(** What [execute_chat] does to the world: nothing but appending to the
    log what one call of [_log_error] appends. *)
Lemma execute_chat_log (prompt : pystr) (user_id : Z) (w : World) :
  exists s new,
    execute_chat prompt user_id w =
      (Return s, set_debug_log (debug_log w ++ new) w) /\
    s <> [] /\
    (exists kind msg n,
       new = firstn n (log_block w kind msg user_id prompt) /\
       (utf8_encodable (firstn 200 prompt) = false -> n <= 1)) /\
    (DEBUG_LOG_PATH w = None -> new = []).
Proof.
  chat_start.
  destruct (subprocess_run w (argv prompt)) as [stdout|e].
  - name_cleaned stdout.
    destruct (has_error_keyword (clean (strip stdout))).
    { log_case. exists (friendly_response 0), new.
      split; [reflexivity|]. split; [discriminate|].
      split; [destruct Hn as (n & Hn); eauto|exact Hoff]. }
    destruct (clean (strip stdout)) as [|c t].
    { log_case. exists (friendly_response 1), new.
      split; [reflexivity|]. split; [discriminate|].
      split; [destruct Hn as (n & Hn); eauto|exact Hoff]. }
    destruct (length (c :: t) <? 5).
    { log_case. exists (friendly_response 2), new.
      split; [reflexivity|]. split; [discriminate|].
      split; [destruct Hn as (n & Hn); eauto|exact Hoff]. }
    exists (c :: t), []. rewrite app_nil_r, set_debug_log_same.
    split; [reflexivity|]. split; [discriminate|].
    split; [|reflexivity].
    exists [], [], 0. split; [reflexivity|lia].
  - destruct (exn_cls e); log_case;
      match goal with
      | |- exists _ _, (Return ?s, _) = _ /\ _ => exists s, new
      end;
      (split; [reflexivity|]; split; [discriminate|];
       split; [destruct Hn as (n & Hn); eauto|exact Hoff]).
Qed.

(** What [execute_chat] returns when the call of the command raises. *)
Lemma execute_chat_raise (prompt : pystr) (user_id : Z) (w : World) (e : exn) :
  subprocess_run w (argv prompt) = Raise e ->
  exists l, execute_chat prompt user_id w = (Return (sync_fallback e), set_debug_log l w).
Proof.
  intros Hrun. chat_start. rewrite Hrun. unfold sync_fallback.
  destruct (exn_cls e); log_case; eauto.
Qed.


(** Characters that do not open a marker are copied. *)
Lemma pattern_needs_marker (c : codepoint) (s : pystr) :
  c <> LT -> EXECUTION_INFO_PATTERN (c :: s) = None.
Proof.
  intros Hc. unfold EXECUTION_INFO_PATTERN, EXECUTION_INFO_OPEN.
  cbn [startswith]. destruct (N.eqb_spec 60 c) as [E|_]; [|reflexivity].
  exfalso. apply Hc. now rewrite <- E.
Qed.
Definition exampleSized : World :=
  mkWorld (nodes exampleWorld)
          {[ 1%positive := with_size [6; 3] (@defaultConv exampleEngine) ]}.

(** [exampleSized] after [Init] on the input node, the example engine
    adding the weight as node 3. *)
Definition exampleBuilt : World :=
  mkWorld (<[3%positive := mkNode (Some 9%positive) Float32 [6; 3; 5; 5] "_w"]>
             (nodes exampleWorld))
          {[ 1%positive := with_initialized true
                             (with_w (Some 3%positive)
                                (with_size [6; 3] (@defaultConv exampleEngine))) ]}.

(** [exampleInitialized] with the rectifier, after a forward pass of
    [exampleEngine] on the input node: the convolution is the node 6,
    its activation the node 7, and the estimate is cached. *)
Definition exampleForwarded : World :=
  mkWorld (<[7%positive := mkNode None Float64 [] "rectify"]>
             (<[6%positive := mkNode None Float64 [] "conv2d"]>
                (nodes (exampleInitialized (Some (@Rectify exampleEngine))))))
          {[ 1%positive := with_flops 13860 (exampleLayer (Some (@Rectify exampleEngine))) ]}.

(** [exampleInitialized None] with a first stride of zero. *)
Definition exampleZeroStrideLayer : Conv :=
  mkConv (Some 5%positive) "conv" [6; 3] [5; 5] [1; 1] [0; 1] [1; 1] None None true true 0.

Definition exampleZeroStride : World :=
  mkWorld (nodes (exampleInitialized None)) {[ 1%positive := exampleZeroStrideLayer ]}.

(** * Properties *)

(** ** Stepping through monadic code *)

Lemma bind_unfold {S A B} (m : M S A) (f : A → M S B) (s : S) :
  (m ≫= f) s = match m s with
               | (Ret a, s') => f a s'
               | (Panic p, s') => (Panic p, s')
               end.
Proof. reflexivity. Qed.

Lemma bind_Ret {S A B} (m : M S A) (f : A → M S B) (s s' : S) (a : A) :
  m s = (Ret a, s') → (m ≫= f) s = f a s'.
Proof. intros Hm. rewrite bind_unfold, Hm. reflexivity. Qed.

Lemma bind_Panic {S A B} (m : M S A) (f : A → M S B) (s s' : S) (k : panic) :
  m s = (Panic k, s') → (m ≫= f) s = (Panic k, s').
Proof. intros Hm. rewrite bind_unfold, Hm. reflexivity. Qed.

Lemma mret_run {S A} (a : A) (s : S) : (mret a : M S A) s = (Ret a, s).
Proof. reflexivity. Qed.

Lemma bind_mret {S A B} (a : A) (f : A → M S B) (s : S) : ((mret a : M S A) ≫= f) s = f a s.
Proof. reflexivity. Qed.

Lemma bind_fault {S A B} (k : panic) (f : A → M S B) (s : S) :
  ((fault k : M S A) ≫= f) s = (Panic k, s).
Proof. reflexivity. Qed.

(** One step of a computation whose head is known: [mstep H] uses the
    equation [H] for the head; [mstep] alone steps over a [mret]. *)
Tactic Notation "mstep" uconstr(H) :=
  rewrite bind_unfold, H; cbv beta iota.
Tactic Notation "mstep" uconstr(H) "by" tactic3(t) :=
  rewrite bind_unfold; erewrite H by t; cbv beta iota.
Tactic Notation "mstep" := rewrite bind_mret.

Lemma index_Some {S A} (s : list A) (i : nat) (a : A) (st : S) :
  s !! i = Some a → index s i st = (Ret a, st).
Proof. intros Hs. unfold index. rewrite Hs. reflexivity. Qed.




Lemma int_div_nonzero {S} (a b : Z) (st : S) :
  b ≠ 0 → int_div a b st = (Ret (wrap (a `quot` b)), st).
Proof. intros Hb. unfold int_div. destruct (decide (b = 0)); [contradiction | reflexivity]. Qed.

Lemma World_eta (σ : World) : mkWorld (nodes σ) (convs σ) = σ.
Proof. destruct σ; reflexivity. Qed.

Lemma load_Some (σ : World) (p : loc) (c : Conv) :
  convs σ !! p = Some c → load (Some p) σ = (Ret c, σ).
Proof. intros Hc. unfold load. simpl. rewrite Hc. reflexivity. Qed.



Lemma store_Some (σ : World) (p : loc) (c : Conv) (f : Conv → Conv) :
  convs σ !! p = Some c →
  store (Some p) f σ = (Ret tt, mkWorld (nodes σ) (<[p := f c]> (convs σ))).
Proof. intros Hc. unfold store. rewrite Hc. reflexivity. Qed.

######

**What you need to do**
Here the job is to set down exactly the lines of the material above that fall between the one with "B) (s s' : S) (a" and the one with "S) (k : panic)", inclusive, and nothing beyond them.

**Worked solution**
Lemma bind_Ret {S A B} (m : M S A) (f : A → M S B) (s s' : S) (a : A) :
  m s = (Ret a, s') → (m ≫= f) s = f a s'.
Proof. intros Hm. rewrite bind_unfold, Hm. reflexivity. Qed.

Lemma bind_Panic {S A B} (m : M S A) (f : A → M S B) (s s' : S) (k : panic) :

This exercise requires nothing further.